TAMPA — When the Tampa Bay Rays reached the World Series in 2008, Mayor Mike Nutter of Philadelphia picked up the telephone to propose a traditional wager with his counterpart in this region.
Let's see ... Tampa Bay ... that's area code 813, right?
"I told him I would be happy to place a bet,'' Tampa Mayor Pam Iorio recalled Thursday, "but to be on the safe side, I think you need to call the mayor of St. Petersburg.''
In a face-saving gesture of neighborly unity, Iorio eventually combined with then-St.
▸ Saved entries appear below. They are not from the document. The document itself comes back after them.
Lemma body_reads_app `{Objects} (t1 t2 : list event) :
  body_reads (t1 ++ t2) = (body_reads t1 + body_reads t2)%nat.
Proof. unfold body_reads. by rewrite List.filter_app, length_app. Qed.

Lemma opened_app `{Objects} (t1 t2 : list event) :
  opened (t1 ++ t2) = (opened t1 ++ opened t2)%list.
Proof. apply omap_app. Qed.

Lemma released_app `{Objects} (t1 t2 : list event) :
  released (t1 ++ t2) = (released t1 ++ released t2)%list.
Proof. apply omap_app. Qed.

(** The book dependency of a route: when the input cannot be parsed, the
    error of [parse_book_input] is the result and no book is opened or
    closed. *)
Theorem Book_dependency_parse_failure
    (request : Request) (form_data : option string) (handler : book -> signal)
    (e : exn) :
  outcome (parse_book_input request form_data) = inl e ->
  outcome (Book_dependency request form_data handler) = inl e
  /\ opened (trace (Book_dependency request form_data handler)) = []
  /\ released (trace (Book_dependency request form_data handler)) = [].
Proof.
  intros Hfail. unfold Book_dependency. rewrite (bind_inl _ _ _ Hfail).
  destruct (parse_book_input_book_free request form_data) as [Ho Hr].
  by split_and!.
Qed.

(** The book dependency opens at most one book, only from the document
    [parse_book_input] returned; it reads the request body at most once
    and closes no more books than it opened. *)
Theorem Book_dependency_opens_parsed_document
    (request : Request) (form_data : option string) (handler : book -> signal) :
  (forall doc, doc ∈ opened (trace (Book_dependency request form_data handler)) ->
     outcome (parse_book_input request form_data) = inr doc)
  /\ (body_reads (trace (Book_dependency request form_data handler)) <= 1)%nat
  /\ (length (released (trace (Book_dependency request form_data handler)))
      <= length (opened (trace (Book_dependency request form_data handler))) <= 1)%nat.
Proof.
  pose proof (parse_book_input_reads request form_data) as Hreads.
  destruct (parse_book_input_book_free request form_data) as [Ho Hr].
  assert (forall (t : list event) (r : exn + unit), trace (t, r) = t) as Htr by done.
  unfold Book_dependency.
  destruct (outcome (parse_book_input request form_data)) as [e|doc] eqn:Hparse.
  - rewrite (bind_inl _ _ _ Hparse), Htr, Ho, Hr.
    split_and!; [by intros ? ?%elem_of_nil | done | simpl; lia ..].
  - rewrite (bind_inr _ _ _ Hparse), Htr.
    destruct (get_book_trace doc handler) as (Hb & Hopen & Hrel).
    rewrite opened_app, released_app, body_reads_app, Ho, Hr, Hopen, Hb.
    simpl. split_and!; [by intros ? ->%list_elem_of_singleton | lia | lia | lia].
Qed.

End BookBehaviour.

(** ** Further behaviour of [authenticate] *)

Section AuthenticateBehaviour.
Context `{Externals}.

Lemma select_provider_inl (settings : Settings) (hint : option string) (e : exn) :
  auth_providers settings <> [] ->
  select_provider settings hint = inl e ->
  e = AmbiguousProvider \/ e = UnknownProvider.
Proof.
  intros Hne. unfold select_provider.
  destruct (auth_providers settings) as [|p1 [|p2 ps]]; simpl; [done | done |].
  destruct (truthy_str hint); simpl; [|intros [= <-]; by left].
  destruct (contains hint (p1 :: p2 :: ps)); simpl; [done|].
  intros [= <-]. by right.
Qed.

(** The six ways the [try] of lines 71-79 can go. *)
Lemma dispatch_cases (p token : string) :
  let modname := "app.auth." +:+ p in
  let msg := "Auth provider '" +:+ p +:+ "' implementation missing." in
  (exists e, import_module modname = inl e /\ implementation_missing e = true
     /\ dispatch (Some p) token
        = ([ImportModule modname; LogException msg e],
           inl (ProviderImplementationMissing p)))
  \/ (exists e, import_module modname = inl e /\ implementation_missing e = false
        /\ dispatch (Some p) token = ([ImportModule modname], inl e))
  \/ (exists m e, import_module modname = inr m /\ validate_token m = None
        /\ dispatch (Some p) token
           = ([ImportModule modname; LogException msg e],
              inl (ProviderImplementationMissing p)))
  \/ (exists m validate e, import_module modname = inr m
        /\ validate_token m = Some validate /\ validate token = inl e
        /\ implementation_missing e = true
        /\ dispatch (Some p) token
           = ([ImportModule modname; ValidateToken modname token; LogException msg e],
              inl (ProviderImplementationMissing p)))
  \/ (exists m validate e, import_module modname = inr m
        /\ validate_token m = Some validate /\ validate token = inl e
        /\ implementation_missing e = false
        /\ dispatch (Some p) token
           = ([ImportModule modname; ValidateToken modname token], inl e))
  \/ (exists m validate u, import_module modname = inr m
        /\ validate_token m = Some validate /\ validate token = inr u
        /\ dispatch (Some p) token
           = ([ImportModule modname; ValidateToken modname token], inr u)).
Proof.
  intros modname msg. subst modname msg.
  unfold dispatch, load_and_validate, getattr_validate_token, ProviderImplementationMissing.
  run_monad.
  destruct (import_module ("app.auth." +:+ p)) as [e|m] eqn:Himport; simpl.
  - destruct (implementation_missing e) eqn:Hmiss; simpl.
    + left. by exists e.
    + right; left. by exists e.
  - destruct (validate_token m) as [validate|] eqn:Hattr; simpl.
    + destruct (validate token) as [e|u] eqn:Hval; simpl.
      * destruct (implementation_missing e) eqn:Hmiss; simpl.
        -- do 3 right; left. by exists m, validate, e.
        -- do 4 right; left. by exists m, validate, e.
      * do 5 right. by exists m, validate, u.
    + do 2 right; left. by eexists m, _.
Qed.

(** The three ways [authenticate] can go before the dispatch. *)
Lemma authenticate_cases
    (settings : Settings) (token : string) (hint : option string) :
  (auth_providers settings = []
   /\ authenticate settings token hint = ([], inr (User_new "n/a" "Anonymous")))
  \/ (exists e, (e = AmbiguousProvider \/ e = UnknownProvider)
        /\ authenticate settings token hint = ([], inl e))
  \/ (exists p, p ∈ auth_providers settings
        /\ select_provider settings hint = inr (Some p)
        /\ authenticate settings token hint
           = (LogInfo ("Using auth provider " +:+ p) :: trace (dispatch (Some p) token),
              outcome (dispatch (Some p) token))).
Proof.
  destruct (auth_providers settings) as [|p1 ps] eqn:Hps.
  - left. split; [done|]. unfold authenticate. by rewrite Hps.
  - right. assert (auth_providers settings <> []) as Hne by by rewrite Hps.
    destruct (select_provider settings hint) as [e|provider] eqn:Hsel.
    + left. exists e. split; [by apply (select_provider_inl settings hint)|].
      by apply authenticate_rejected.
    + right. destruct (select_provider_inr _ _ _ Hsel) as [_ (p & -> & Hp)].
      exists p. rewrite Hps in Hp. split_and!; [done | done |].
      by apply authenticate_selected.
Qed.

(** [authenticate] imports and calls nothing but the module
    [app.auth.<p>] of a configured provider [p], and says which provider
    it uses in the log before it imports the module. *)
Theorem authenticate_invokes_configured
    (settings : Settings) (token : string) (hint : option string) (m : string) :
  m ∈ invoked (trace (authenticate settings token hint)) ->
  exists p rest, p ∈ auth_providers settings
    /\ m = "app.auth." +:+ p
    /\ trace (authenticate settings token hint)
       = LogInfo ("Using auth provider " +:+ p) :: ImportModule m :: rest.
Proof.
  destruct (authenticate_cases settings token hint)
    as [[_ ->] | [(e & _ & ->) | (p & Hp & _ & ->)]];
    [by intros ?%elem_of_nil .. |].
  unfold trace at 1 3. simpl.
  destruct (dispatch_invoked (Some p) token) as [_ Hall].
  intros Hm. rewrite Forall_forall in Hall. specialize (Hall m Hm). subst m.
  destruct (dispatch_cases p token)
    as [(e & _ & _ & ->) | [(e & _ & _ & ->) | [(m & e & _ & _ & ->)
       | [(m & v & e & _ & _ & _ & _ & ->) | [(m & v & e & _ & _ & _ & _ & ->)
       | (m & v & u & _ & _ & _ & ->)]]]]];
    exists p; eexists; (split_and!; [done | done | reflexivity]).
Qed.

(** No [AttributeError] and no [ModuleNotFoundError] leaves
    [authenticate]. *)
Theorem authenticate_never_raises_missing
    (settings : Settings) (token : string) (hint : option string) (e : exn) :
  outcome (authenticate settings token hint) = inl e ->
  isinstance e "AttributeError" = false /\ isinstance e "ModuleNotFoundError" = false.
Proof.
  intros Hout. apply orb_false_elim.
  change (implementation_missing e = false).
  destruct (authenticate_cases settings token hint)
    as [[_ Hrun] | [(e' & He' & Hrun) | (p & _ & _ & Hrun)]];
    rewrite Hrun in Hout; simpl in Hout.
  - done.
  - injection Hout as <-. by destruct He' as [-> | ->].
  - destruct (dispatch_cases p token)
      as [(e' & _ & _ & Hd) | [(e' & _ & Hmiss & Hd) | [(m & e' & _ & _ & Hd)
         | [(m & v & e' & _ & _ & _ & _ & Hd) | [(m & v & e' & _ & _ & _ & Hmiss & Hd)
         | (m & v & u & _ & _ & _ & Hd)]]]]];
      rewrite Hd in Hout; simpl in Hout; try (by injection Hout as <-); done.
Qed.


(** A principal [authenticate] returns is the anonymous one, when no
    provider is configured, or else what [validate_token] of the selected
    configured provider returned for the token, as it is. *)
Theorem authenticate_success_source
    (settings : Settings) (token : string) (hint : option string) (user : User) :
  outcome (authenticate settings token hint) = inr user ->
  (auth_providers settings = [] /\ user = User_new "n/a" "Anonymous")
  \/ exists p m validate, p ∈ auth_providers settings
       /\ select_provider settings hint = inr (Some p)
       /\ import_module ("app.auth." +:+ p) = inr m
       /\ validate_token m = Some validate
       /\ validate token = inr user.
Proof.
  intros Hout.
  destruct (authenticate_cases settings token hint)
    as [[Hnone Hrun] | [(e' & He' & Hrun) | (p & Hp & Hsel & Hrun)]];
    rewrite Hrun in Hout; simpl in Hout.
  - left. split; [done | congruence].
  - done.
  - right.
    destruct (dispatch_cases p token)
      as [(e' & _ & _ & Hd) | [(e' & _ & _ & Hd) | [(m & e' & _ & _ & Hd)
         | [(m & v & e' & _ & _ & _ & _ & Hd) | [(m & v & e' & _ & _ & _ & _ & Hd)
         | (m & v & u & Himp & Hattr & Hval & Hd)]]]]];
      rewrite Hd in Hout; simpl in Hout; try done.
    injection Hout as <-. by exists p, m, v.
Qed.

(** With one configured provider the hint has no effect at all: two
    requests that differ only in the hint run alike. *)
Theorem authenticate_single_provider_ignores_hint
    (settings : Settings) (token : string) (hint1 hint2 : option string) :
  length (auth_providers settings) = 1%nat ->
  authenticate settings token hint1 = authenticate settings token hint2.
Proof.
  intros Hlen. destruct (auth_providers settings) as [|p [|p2 ps]] eqn:Hps; try done.
  unfold authenticate.
  by rewrite (select_provider_single p settings hint1 Hps),
             (select_provider_single p settings hint2 Hps).
Qed.

(** [authenticate] never retries: it imports at most one module and calls
    [validate_token] at most once, on the module it imported and with the
    token of the request, unchanged. *)
Theorem authenticate_no_retry
    (settings : Settings) (token : string) (hint : option string) :
  (length (imports (trace (authenticate settings token hint))) <= 1)%nat
  /\ (length (validations (trace (authenticate settings token hint))) <= 1)%nat
  /\ forall m token', (m, token') ∈ validations (trace (authenticate settings token hint)) ->
       token' = token /\ imports (trace (authenticate settings token hint)) = [m].
Proof.
  destruct (authenticate_cases settings token hint)
    as [[_ ->] | [(e & _ & ->) | (p & _ & _ & ->)]];
    [split_and!; [simpl; lia | simpl; lia | by intros ? ? ?%elem_of_nil] .. |].
  destruct (dispatch_cases p token)
    as [(e' & _ & _ & ->) | [(e' & _ & _ & ->) | [(m & e' & _ & _ & ->)
       | [(m & v & e' & _ & _ & _ & _ & ->) | [(m & v & e' & _ & _ & _ & _ & ->)
       | (m & v & u & _ & _ & _ & ->)]]]]];
    (split_and!; [simpl; lia | simpl; lia |]); simpl;
    intros m' token' Hin;
    try (by apply elem_of_nil in Hin);
    apply list_elem_of_singleton in Hin; by injection Hin as -> ->.
Qed.

End AuthenticateBehaviour.

(** ** Further behaviour of [get_user] and of the user dependency *)

Section GetUserBehaviour.
Context `{Externals}.

(** What [get_user] does after the address is attached. *)
Lemma get_user_run (settings : Settings) (request : Request) (user : User) :
  let user' := fst (get_user settings request user) in
  snd (get_user settings request user)
  = if negb (truthy_seq (auth_providers settings)) then ([], inr user')
    else if negb (has_required_roles user' (auth_required_roles settings)) then
      ([HasRequiredRoles (auth_required_roles settings)],
       inl (InsufficientRole (name user')
              (set_iter (set_difference (auth_required_roles settings) (roles user')))))
    else if negb (is_authorized user') then
      ([HasRequiredRoles (auth_required_roles settings); IsAuthorized], inl NotAuthorized)
    else
      ([HasRequiredRoles (auth_required_roles settings); IsAuthorized], inr user').
Proof.
  destruct (extract_ip_total request) as [ip Hip].
  unfold get_user. rewrite Hip. simpl. run_monad.
  destruct (truthy_seq (auth_providers settings)); simpl; [|done].
  destruct (has_required_roles _ _); simpl; [|done].
  by destruct (is_authorized _).
Qed.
Petersburg Mayor Rick Baker and Clearwater Mayor Frank Hibbard to pit coconut shrimp, stone crabs, key lime pie, a Cuban sandwich and Ybor City cigars against Nutter's cheesecake, Tastykakes, soft pretzels, mac-n-cheese and a Rocky statue.
That the Rays bring national recognition to the entire region, and not just St. Petersburg, is precisely why the Greater Tampa Chamber of Commerce will spend 2011 studying baseball stadium financing, chamber President Chuck Sykes said Thursday.
Seventeen years remain on the Tropicana Field contract, but the Rays eventually will leave the area without a new stadium, Sykes said in an interview.
At the moment, the Rays and St. Petersburg are at loggerheads over site selection.
Hillsborough officials are keeping hands off for fear of alienating St. Petersburg.
And mere mention of a new stadium riles taxpayers.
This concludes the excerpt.